Music Instrument Recognition Using Neural Networks

Working with audio data is both fascinating and challenging at the same time. But what makes it difficult to process audio data? Unlike images, sound data can not be represented in tabular format (Structured data), and our models are not designed to handle unstructured data. To make this heavy task look simple, we will discuss some approaches to convert the audio data into a feedable form for the Artificial Neural Network in this blog.

Key Takeaways

  1. Methods of Audio Classification: Spectrograms and MFCCs
  2. RGB v/s Grayscaled images.
  3. Steps for Audio classification using ANN model.
  4. Applications of audio classification.

How to use spectrogram analysis for predicting the instrument.

Methods of Audio Classification

Music Information Retrieval(MRI) is the standard term used for audio classification. It is the extraction of information from the audio data and converting it to machine-feedable form without any loss of information bits. We are still unable to make models that can take audio files as input and process them.

Apart from this, audio data also needs more space and is difficult to process. Therefore researchers and data professionals keep exploring and implementing new methods to deal with audio data. The most famous among these techniques are Spectrogram and MFCCs of audio.


A spectrogram is a frequency spectrum of an audio signal varying with time. It is a 2D graph representing the frequency, amplitude, and time. Frequency is shown on the vertical axis, time is on the horizontal axis, and the variation of colours represents amplitude. Dark red or orange for higher amplitudes and dark blue for small amplitudes. The variation of these three parameters is unique for each signal. 

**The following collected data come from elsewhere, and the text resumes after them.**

Lemma allocate_begin_spec r pm t size :
  r_gc_alive r = true → ctx_inv (r_ctx r) pm → caches_ready (r_ctx r) → attached (r_ctx r) t →
  0 ≤ size → size + SIZEOF_PageHead + SIZEOF_UnitHead + NORMAL_PAGE_SIZE - 1 < 2 ^ 64 →
  wp (woomem_allocate_begin t size) (λ p r', allocated_unit (r_ctx r) pm size p (r_ctx r') ∧
    r_gc_alive r' = true ∧ r_round r' = r_round r ∧ r_roots r' = r_roots r ∧
    r_new_allocated r' = u64 (r_new_allocated r + size) ∧ r_bytes r' = r_bytes r) r.
Proof using Hkernel.
  intros Hgc Hctx Hrd Hat Hs Hw. rewrite /woomem_allocate_begin. wp_steps. apply wp_assert; [done|].
  wp_steps. destruct (size <=? MAX_IN_PAGE_UNIT_SIZE) eqn:E; apply wp_on_ctx.
  - pose proof (global_pages_laws Hkernel).
    eapply wp_mono; [apply (pick_unit_in_page_spec _ pm); try done; lia|].
    intros p c' (g & Hfit & pm' & Hc' & Hr' & Hsub & Ha & Hp). split; [|done].
    exists pm'. split_and!; try done. destruct Hp as [?|(u & -> & Hgot)]; [by left|right].
    exists u, (group_size g). split_and!; try done. by eapply got_nonzero.
  - destruct Hctx as ((bl & Hh) & Hch & Hinv). apply wp_on_world.
    eapply wp_mono; [by eapply huge_unit_spec|].
    intros p w' [[-> ->]|(page & n & -> & Had & Hfit & Hpend)]; (split; [|done]).
    + exists pm. destruct r as [[] ? ? ? ? ?]. split; [split_and!; eauto|]. split_and!; try done. by left.
    + destruct (pool_inv_added _ _ _ _ _ Hinv Had) as (Hinv2 & Hno & Hth & Hfl).
      pose proof (huge_got _ _ _ _ _ Had Hpend) as Hgot.
      destruct Had as (Hp0 & Hn & Hbl & Hch2 & _). exists (<[page := PHuge n]> pm).
      assert (ctx_inv (set_world w' (r_ctx r)) (<[page := PHuge n]> pm)) as Hctx' by (by split_and!).
      split; [done|]. split; [|split; [by apply insert_subseteq|split; [done|]]].
      * intros t' g Hc. rewrite Hfl //. by apply Hrd.
      * right. eexists (alloc_of page), _. split; [done|].
        split; [by eapply got_nonzero|]. split; [|done]. lia.
Qed.
End allocation.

The mathematical way of calculating spectrograms is using Short Time Fourier Transform (STFT). Fourier Transform converts the signal from its time domain to the frequency domain making the signal analysis easier. To calculate Fourier transform efficiently, we use Fast Fourier Transform.

But this approach also fails when it comes to time-varying signals like speech or instrument music. The signal, in this case, changes continuously thus, applying FFT over the whole signal once will not give the correct results. Here comes the Short-Time Fourier Transform (STFT). It calculates the Fourier transform over various windows and merges them to represent the Frequency spectrum of the time-varying signal.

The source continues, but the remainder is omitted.